“二小姐可不能这么想,她再风光也只是一个妾室,怎可与主母相提并论,您未来是要执掌中馈的,至于谁是高堂,嫁妆多少聘礼多少,这些您又何必在意。”春杏不忍看到自家小姐情绪这般低落,在一旁轻声劝道。
吴盼芙没有说话,春杏不懂这些,可她却清楚,这一桩桩一件件,看着不起眼,可这都是出嫁女子的底气。
湘竹她可以随时去郡主府探望,郡主是孔副将的主子,无论何时去都不会有闲言碎语,因为那是去孝敬主子。可自己不行,自己是吴府的女儿,若是出嫁了还时不时地回吴府,旁人会说闲话的。
因着自己是正妻,父母几乎掏空了大半家底才给她凑了一百二十抬嫁妆,可湘竹一个丫鬟,就因为跟在了郡主身边,轻轻松松就有了一百抬嫁妆。
虽说比自己少了二十抬,可架不住郡主给的都是好东西啊,听说就连嫁衣都是王府的绣娘亲自绣的,颜色虽不是大红,可用的料子却是御赐的。
她越想越失落,终于忍不住转身回了府中。
湘竹坐在花轿中,手里握着火红的苹果,蒙着红盖头,听着轿子外热闹的声音,心中既紧张又兴奋。
吹吹打打的迎亲队伍绕了半个鸢城,终于到达了孔府,孔沐对着轿门连射三箭后,喜婆和春菊小心地扶着湘竹下了花轿,由孔沐牵着红绣球的另一端,领着湘竹跨火盆,跨马鞍,以保佑将来红火、平安。
孔沐的随从则在门口给喜狮、喜娘及围观的百姓分发喜银。
喜婆搀扶着湘竹一路小心地走进了正厅,云裳和沈穆北已然端坐在高堂之位上,众宾客围在门口观礼。
“一拜天地——”
“二拜高堂——”
“夫妻对拜——”
“乐起,礼成——,送入洞房——”
喜婆和丫鬟扶着湘竹前往洞房。
龙凤喜烛、天地牌位、四盘喜果,还有丫鬟端着合卺酒和挑盖头用的喜秤,湘竹由着二人搀扶着坐在床边,一旁端着喜秤的丫鬟走上前来。
“请新郎用喜秤挑起喜帕。
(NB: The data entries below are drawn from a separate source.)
(** *** When the call succeeds *)

Lemma feature_when_intact b time_var var f src df :
  lookup_column time_var df = Some src →
  kind src = datetime →
  (b = true → var ≠ time_var) →
  ∃ df1, feature_when b time_var var f df = (df1, Ok tt)
         ∧ lookup_column time_var df1 = Some src.
Proof.
  intros Hsrc Hk Hne. destruct b; simpl; [|by exists df].
  unfold feature_step. rewrite Hsrc, decide_True by done.
  eexists. split; [done|]. rewrite lookup_column_assign_ne; [done|].
  intros Heq. by apply Hne.
Qed.

Lemma create_time_vars_body_succeeds time_var (year month day season : bool)
    src df :
  lookup_column time_var df = Some src →
  kind src = datetime →
  time_var ∉ feature_labels year month day season →
  ∃ df4, create_time_vars_body time_var year month day season df = (df4, Ok tt)
         ∧ lookup_column time_var df4 = Some src.
Proof.
  intros Hsrc Hk Hlabel. rewrite create_time_vars_body_steps.
  assert (Hne : ∀ (b : bool) var,
            (b = true → var ∈ feature_labels year month day season) →
            b = true → var ≠ time_var).
  { intros b var Hin Hb ->. by apply Hlabel, Hin. }
  destruct (feature_when_intact year time_var "year" dt_year src df)
    as (df1 & H1 & Hsrc1); [done..| |].
  { apply Hne. intros ->. unfold feature_labels. set_solver. }
  destruct (feature_when_intact month time_var "month" dt_month_name src df1)
    as (df2 & H2 & Hsrc2); [done..| |].
  { apply Hne. intros ->. unfold feature_labels. destruct year; set_solver. }
  destruct (feature_when_intact day time_var "day" dt_day_name src df2)
    as (df3 & H3 & Hsrc3); [done..| |].
  { apply Hne. intros ->. unfold feature_labels. destruct year, month; set_solver. }
  destruct (feature_when_intact season time_var "season" season_feature src df3)
    as (df4 & H4 & Hsrc4); [done..| |].
  { apply Hne. intros ->. unfold feature_labels.
    destruct year, month, day; set_solver. }
  exists df4. split; [|done].
  erewrite D_bind_ok by exact H1. erewrite D_bind_ok by exact H2.
  erewrite D_bind_ok by exact H3. exact H4.
Qed.

(** The call succeeds on a datetime column whose label is none of the
    labels it writes. *)
Lemma create_time_vars_succeeds (σ : store) (r : ref) df time_var
    (year month day season drop : option bool) src :
  σ !! r = Some df →
  lookup_column time_var df = Some src →
  kind src = datetime →
  time_var ∉ feature_labels (kwarg true year) (kwarg true month)
               (kwarg true day) (kwarg true season) →
  ∃ σ' r',
    create_time_vars r time_var year month day season drop σ = (σ', Ok r').
Proof.
  intros Hr Hsrc Hk Hlabel.
  rewrite (create_time_vars_run _ _ _ _ _ _ _ _ _ Hr).
  destruct (create_time_vars_body_succeeds time_var _ _ _ _ src df Hsrc Hk Hlabel)
    as (df4 & -> & Hsrc4).
  cbv zeta. destruct (kwarg true drop); [|eauto].
  rewrite decide_True; [eauto|].
  apply lookup_column_Some in Hsrc4 as [Hin <-]. by apply list_elem_of_fmap_2.
Qed.

(** C1 (as amended).  With the drop switch on, the call succeeds on a
    datetime column whose label is none of the labels it writes, and a
    successful call returns a new dataset object, which is the caller's
    dataset after feature extraction without the source column.  The
    caller's own object is not that object: it has received the feature
    columns in place and still holds the source column.  No other object
    of the store changes. *)
Theorem create_time_vars_drop (σ : store) (r : ref) (df : DataFrame)
    (time_var : string) (year month day season drop : option bool) :
  σ !! r = Some df →
  unique_labels df →
  kwarg true drop = true →
  (∀ src,
     lookup_column time_var df = Some src →
     kind src = datetime →
     time_var ∉ feature_labels (kwarg true year) (kwarg true month)
                  (kwarg true day) (kwarg true season) →
     ∃ σ' r',
       create_time_vars r time_var year month day season drop σ = (σ', Ok r'))
  ∧ (∀ σ' r',
       create_time_vars r time_var year month day season drop σ = (σ', Ok r') →
       ∃ df1 df',
         σ' !! r' = Some df'
         ∧ (time_var ∉ columns df')
         ∧ df' = filter (λ c, name c ≠ time_var) df1
         ∧ r' ≠ r
         ∧ σ' !! r = Some df1
         ∧ time_var ∈ columns df1
         ∧ create_time_vars_body time_var (kwarg true year) (kwarg true month)
             (kwarg true day) (kwarg true season) df = (df1, Ok tt)
         ∧ (∀ r'', r'' ≠ r → r'' ≠ r' → σ' !! r'' = σ !! r'')).
Proof.
  intros Hr _ Hdrop. split.
  { intros src Hsrc Hk Hlabel. by apply (create_time_vars_succeeds _ _ df _ _ _ _ _ _ src). }
  intros σ' r'.
  rewrite (create_time_vars_run _ _ _ _ _ _ _ _ _ Hr), Hdrop.
  destruct (create_time_vars_body _ _ _ _ _ df) as [df1 [[]|e]]; [|done].
  cbv zeta. case_decide as Hin; [|done]. intros [= <- <-].
  assert (Hfresh : fresh (dom (<[r:=df1]> σ)) ≠ r).
  { intros Heq. apply (is_fresh (dom (<[r:=df1]> σ))). rewrite Heq.
    apply elem_of_dom. rewrite lookup_insert_eq. eauto. }
  exists df1, (filter (λ c, name c ≠ time_var) df1). split_and!.
  - apply lookup_insert_eq.
  - unfold columns. intros (c & Hn & [Hc _]%list_elem_of_filter)%list_elem_of_fmap.
    by apply Hc.
  - done.
  - done.
  - rewrite lookup_insert_ne by done. apply lookup_insert_eq.
  - done.
  - done.
  - intros r'' Hne1 Hne2. rewrite !lookup_insert_ne by done. done.
Qed.

Lemma create_time_vars_drop_witness :
  ∃ (σ' : store) (r' : ref) (df' : DataFrame),
    create_time_vars 1%positive "placed" None None None None None orders_store
    = (σ', Ok r')
    ∧ σ' !! r' = Some df' ∧ ("placed" ∉ columns df') ∧ r' ≠ 1%positive.
Proof.
  destruct (create_time_vars_drop orders_store 1%positive orders
              "placed" None None None None None) as [Hsucc Hprop].
  - reflexivity.
  - unfold unique_labels. vm_compute. repeat constructor; set_solver.
  - reflexivity.
  - destruct (Hsucc (mkColumn "placed" datetime
                 [Time (mkTimestamp 2023 Jul 15); Time (mkTimestamp 2023 Dec 1); NaN]))
      as (σ' & r' & Hrun).
    + reflexivity.
    + reflexivity.
    + vm_compute. set_solver.
    + destruct (Hprop σ' r' Hrun) as (df1 & df' & H1 & H2 & _ & H4 & _).
      exists σ', r', df'. split_and!; [exact Hrun|exact H1|exact H2|exact H4].
Defined.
”
孔沐拿起喜秤将湘竹的盖头挑起,看着眼前凤冠霞帔的湘竹,明艳动人,一时间有些怔愣。
湘竹看着观礼的众人,低垂着头有些羞赧,直到一旁的喜婆提醒,孔沐这才回过神来。
“请新郎新娘共饮合卺酒。”
湘竹不胜酒力,因此这合卺酒特地换了温和滋补的桂花酿,寓意也是好的。
饮完合卺酒食生饽饽,直到湘竹涨红着脸说出了“生”,这礼才算完。
剩下的便要等晚宴前去佛堂祭拜,祭拜过后新郎在前院宴请宾客,新娘则要在洞房内端坐着等新郎。
祭拜礼宾客们是不能观礼的,便在宴厅等候新郎,云裳和沈穆北自然是上座,众人借着恭贺的机会纷纷过来敬酒,除了想要近距离看看这位传说中的云安郡主外,更多的自然还是想要攀上高枝。
可谁知,这云安郡主的性子同楚王如出一辙,清冷得很,对谁都是淡淡的,自带气场,令人不敢靠近。